How does agile teams estimate the size of the project?

Agile teams separate estimates of size from estimates of duration. There are two measures of size:
1. Story points
2. Ideal time


Estimating Size with Story Points


- Story points are a relative measure of the size of a user story.
- A point value is assigned to each item when we estimate story points.
- Relative values are more important than raw values.
- A user story estimated as ten story points is twice as big, complex, or risky as a story estimated as five story points.
- A ten-point story is similarly half as big, complex or risky as a twenty-point story.
- The most important thing that matters are the relative values assigned to different stories.
- Velocity is a measure of a team's rate of progress per iteration.

- At the end of each iteration, a team can look at the stories they have completed and calculate their velocity by summing the story point estimates for each completed story.

- Story points are purely an estimate of the size of the work to be performed.
- The duration of a project is not estimated as much as it is derived by taking the total number of story points and dividing it by the velocity of the team.

There are two approaches to start with:
1. First Approach: Select a story that you think is one of the smallest story and say that story is estimated at one story point.
2. Second Approach: Select a story that seems somewhat medium and give it a number somewhere in the middle of the range you expect to use.


Estimating Size in Ideal Time


Ideal time and elapsed time are different.
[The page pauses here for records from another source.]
(* ===== verification/TcpServerStream.v ===== *)
(** * What the TCP server guarantees

    An invariant of [TcpServerImpl] kept by every operation, with the user's functions nested
    to any depth: the sessions keep the invariant of [SessionStream], the registry holds
    exactly the sessions that run and their number, and every connection is announced, gets
    its data and is reported closed in this order.  Then what a flush achieves, and the server
    as an implementation of the interface of [Transport]. *)

From S2P Require Import Prelude Address ClientTransport Transport SessionTypes PipeSocket ClientSession SessionStream TcpServerImpl.

(** ** The life of a connection *)

Inductive Phase := Unborn | Open | Gone.

Definition about (id : ConnectionId) (e : Event) : bool :=
  match e with OnConnected i _ | OnDisconnected i _ | OnData i _ => bool_decide (i = id) | OnError _ => false end.

(** Announced, then given data, then reported closed; [None] for any other order. *)
Definition lifeStep (id : ConnectionId) (p : option Phase) (e : Event) : option Phase :=
  if about id e then
    match p, e with
    | Some Unborn, OnConnected _ _ => Some Open
    | Some Open, OnData _ _ => Some Open
    | Some Open, OnDisconnected _ _ => Some Gone
    | _, _ => None
    end
  else p.
Definition life (id : ConnectionId) (l : list Event) : option Phase := fold_left (lifeStep id) l (Some Unborn).

Lemma tlife_snoc id l e : life id (l ++ [e]) = lifeStep id (life id l) e.
Proof. unfold life. by rewrite fold_left_app. Qed.

Lemma filter_absent (x : Z) (l : list Z) : x ∉ l -> filter (.≠ x) l = l.
Proof.
  induction l as [|y l IH]; intros Hx; [done|]. apply not_elem_of_cons in Hx as [Hne Hx]. rewrite filter_cons, decide_True by done. by rewrite IH.
Qed.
The reason for the difference, of course, is all the interruptions that may occur during any project.
- The amount of time a user story will take to develop can be more easily estimated in ideal days than in elapsed days.
- Estimating in elapsed days require us to consider all the interruptions that might occur while working on the story.
- If we instead estimate in ideal days, we consider only the amount of time the story will take.
- In this way, ideal days are an estimate of size, although less strictly so than story points.
- When estimating in ideal days, it is best to associate a single estimate with each user story.
- Rather than estimating that a user story will take 4 programmer days, 2 tester days, and 3 product owner days, it is better to sum those and say the story as a whole will take nine ideal days.